The team’s original look has been brought back to life for one game in each of the past two seasons, including one of more memorable Buccaneer contests in recent years. In the Bucs’ initial “Throwback Game” in 2009, young quarterback
Although Sparkman passed away in 2010, he did see the Buccaneers defeat the Packers wearing their original uniforms and the logo of his design. It was an emotional experience.
“I talked to him and he was in tears,” Toole said. “He was so impressed with everything the Bucs did, not only the uniforms but transforming the stadium as well, it was really a nod to the past and an honor.”
Sparkman’s drawings featured professional and amateur athletics alike, and included works like “Ali-Gator” (Sparkman was a University of Florida alum). In 1979, he began drawing a cartoon entitled “The Buc Bomber,” showcasing the four-year period from 1979 to 1982 when the Bucs made the playoffs three times, including a trip to the 1979 NFC Championship Game. Many of these works can now be found on display at the History Center.
“With this exhibit there is a real effort to showcase my grandfather’s two loves, creating and competing,” said Toole. “He loved the passion and ferocity of sports, especially football. He was a huge football fan and a huge Bucs fan. I think that comes through in this exhibit.”
Sparkman’s cartoons helped chronicle the progression of sports in the Bay area from minor league and high school sports to Major League Baseball spring training and eventually major league sports franchises. After his retirement from the Tribune, Sparkman continued to paint and sketch; three of his paintings are even hanging in the clubhouse at Augusta National Golf Club in Augusta, Georgia.
The exhibit, on display through September 12, commemorates not only Sparkman’s work but the history of all sports in the Tampa Bay area. Each of the major teams has their own displays, including the Buccaneers, who have loaned the Lombardi Trophy from Super Bowl XXXVII to be shown throughout the summer.
“This exhibit shows a little bit about how the Buccaneers came to be,” Toole said. “Through this exhibit you can see cartoons and newspaper clippings dating back beyond 1975 to how the franchise was formed and all the way through until my grandfather’s retirement in 1987, and beyond to Super Bowls and the current teams.”

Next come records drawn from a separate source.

Lemma stacked_groups_stay_level_witness :
  cohesive [Sample.simple "s0" "a" 0 540 (Some 0);
            Sample.fragment "b0" Sample.neko "g1" 0 2 0 300 (Some 0);
            Sample.fragment "b1" Sample.neko "g1" 1 2 1 300 (Some 0)]
  /\ cohesive
       (@gravity Sample.board 300
          [Sample.simple "s0" "a" 0 540 (Some 0);
           Sample.fragment "b0" Sample.neko "g1" 0 2 0 300 (Some 0);
           Sample.fragment "b1" Sample.neko "g1" 1 2 1 300 (Some 0)]).
Proof.
  assert (H : cohesive [Sample.simple "s0" "a" 0 540 (Some 0);
                        Sample.fragment "b0" Sample.neko "g1" 0 2 0 300 (Some 0);
                        Sample.fragment "b1" Sample.neko "g1" 1 2 1 300 (Some 0)]).
  { intros a b Ha Hb Hk. simpl in Ha, Hb.
    destruct Ha as [<-|[<-|[<-|[]]]]; destruct Hb as [<-|[<-|[<-|[]]]];
      try reflexivity; vm_compute in Hk; discriminate Hk. }
  split; [exact H|].
  apply (@stacked_groups_stay_level Sample.board). exact H.
Defined.

(** ** The landing stamps *)

Section StampProofs.
Context {K : Constants}.

(** What one call of [spawnKana] that returns does to the board. *)
Lemma spawnKana_blocks g srs s r g' :
  spawnKana g srs s r = Some g' ->
  Game.stackedKana g' = Game.stackedKana g
  /\ exists blocks,
       Game.activeKana g' = Game.activeKana g ++ blocks
       /\ Forall (fun k => Kana.stackedAt k = None) blocks.
Proof.
  unfold spawnKana. intros H.
  destruct (spawnOutcome g srs s r) as [| |blocks] eqn:E; try discriminate H;
    injection H as <-.
  - split; [reflexivity|]. exists []. rewrite app_nil_r. split; [reflexivity|constructor].
  - split; [reflexivity|]. exists blocks. split; [reflexivity|].
    unfold spawnOutcome in E.
    destruct (chooseEntry g srs s r) as [c|]; [|discriminate E].
    destruct (COLUMNS - Z.of_nat (length (cText c)) <? 0); [discriminate E|].
    destruct (hasCollision _ _); [discriminate E|]. injection E as <-.
    apply List.Forall_forall. intros k Hk. apply In_nth_error in Hk. destruct Hk as [i Hi].
    apply newKanaList_nth in Hi. tauto.
Qed.

(** The game state after a frame: that before it, or the outcome of the
    physics on it, a block possibly spawned and the freeze flag possibly
    cleared first. *)
Lemma update_cases time now r a :
  let g := App.gameState a in
  let a' := update time now r a in
  App.wordSRS a' = App.wordSRS a
  /\ App.sessionNumber a' = App.sessionNumber a
  /\ App.blocksProcessed a' = App.blocksProcessed a
  /\ App.lastTime a' = Some time
  /\ (App.gameState a' = g /\ App.spawnTimer a' = App.spawnTimer a
      \/ Game.isActive g = true /\ Game.isGameOver g = false /\ Game.isPaused g = false
         /\ (Game.frozenUntil g = 0 \/ Game.frozenUntil g <= now)
         /\ exists g1,
              Game.activeKana g1 = Game.activeKana g
              /\ Game.stackedKana g1 = Game.stackedKana g
              /\ Game.score g1 = Game.score g
              /\ Game.streak g1 = Game.streak g
              /\ (App.gameState a' = g1
                  \/ App.gameState a' = physics (App.blocksProcessed a) g1
                  \/ exists g2,
                       spawnKana g1 (App.wordSRS a) (App.sessionNumber a) r = Some g2
                       /\ App.gameState a' = physics (App.blocksProcessed a) g2)).
Proof.
  cbv zeta. unfold update.
  destruct (App.lastTime a) as [last|]; [|simpl; tauto].
  destruct (noLastTime (Some last)); [simpl; tauto|].
  destruct (Game.isActive (App.gameState a)) eqn:Ea; [|simpl; tauto].
  destruct (Game.isGameOver (App.gameState a)) eqn:Eo; [simpl; tauto|].
  destruct (Game.isPaused (App.gameState a)) eqn:Ep; [simpl; tauto|].
  cbn [negb orb].
  destruct (negb (Game.frozenUntil (App.gameState a) =? 0)
            && (now <? Game.frozenUntil (App.gameState a))) eqn:Ef; [simpl; tauto|].
  assert (Hf : Game.frozenUntil (App.gameState a) = 0
               \/ Game.frozenUntil (App.gameState a) <= now).
  { apply andb_false_iff in Ef. destruct Ef as [Ef|Ef].
    - left. apply negb_false_iff, Z.eqb_eq in Ef. exact Ef.
    - right. apply Z.ltb_ge in Ef. exact Ef. }
  set (g1 := if Game.isFreezeAbilityActive (App.gameState a)
             then Game.withFreezeAbility (App.gameState a) false
             else App.gameState a).
  assert (Hg1 : Game.activeKana g1 = Game.activeKana (App.gameState a)
                /\ Game.stackedKana g1 = Game.stackedKana (App.gameState a)
                /\ Game.score g1 = Game.score (App.gameState a)
                /\ Game.streak g1 = Game.streak (App.gameState a)).
  { subst g1. destruct (Game.isFreezeAbilityActive (App.gameState a)); simpl; tauto. }
  destruct Hg1 as (H1 & H2 & H3 & H4).
  destruct (Qltb _ _).
  - destruct (spawnKana g1 (App.wordSRS a) (App.sessionNumber a) r) as [g2|] eqn:E;
      cbn [App.wordSRS App.sessionNumber App.blocksProcessed App.lastTime App.gameState
           App.spawnTimer];
      repeat (split; [reflexivity|]); right; repeat (split; [first [reflexivity|exact Hf]|]);
      exists g1; repeat (split; [assumption|]).
    + right. right. exists g2. split; [exact E|reflexivity].
    + left. reflexivity.
  - cbn [App.wordSRS App.sessionNumber App.blocksProcessed App.lastTime App.gameState
         App.spawnTimer].
    repeat (split; [reflexivity|]). right. repeat (split; [first [reflexivity|exact Hf]|]).
    exists g1. repeat (split; [assumption|]). right. left. reflexivity.
Qed.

Other memorabilia is presented as well, from the Rowdies to the Rays, MVP trophies, Super Bowls, Stanley Cup championships and World Series appearances. The exhibit chronicles nearly 70 years of sports in Tampa Bay.
When asked what his grandfather would think about an entire museum exhibit devoted to his work, Toole chuckled.
“He would be stunned that everyone was making such a big fuss about him,” he said. “He liked to stay in the background and do his artwork. But our family is thrilled that people are making such a big fuss about it because he was a true pioneer in Tampa Bay sports and he brought a lot of joy to people who picked up the paper every morning.”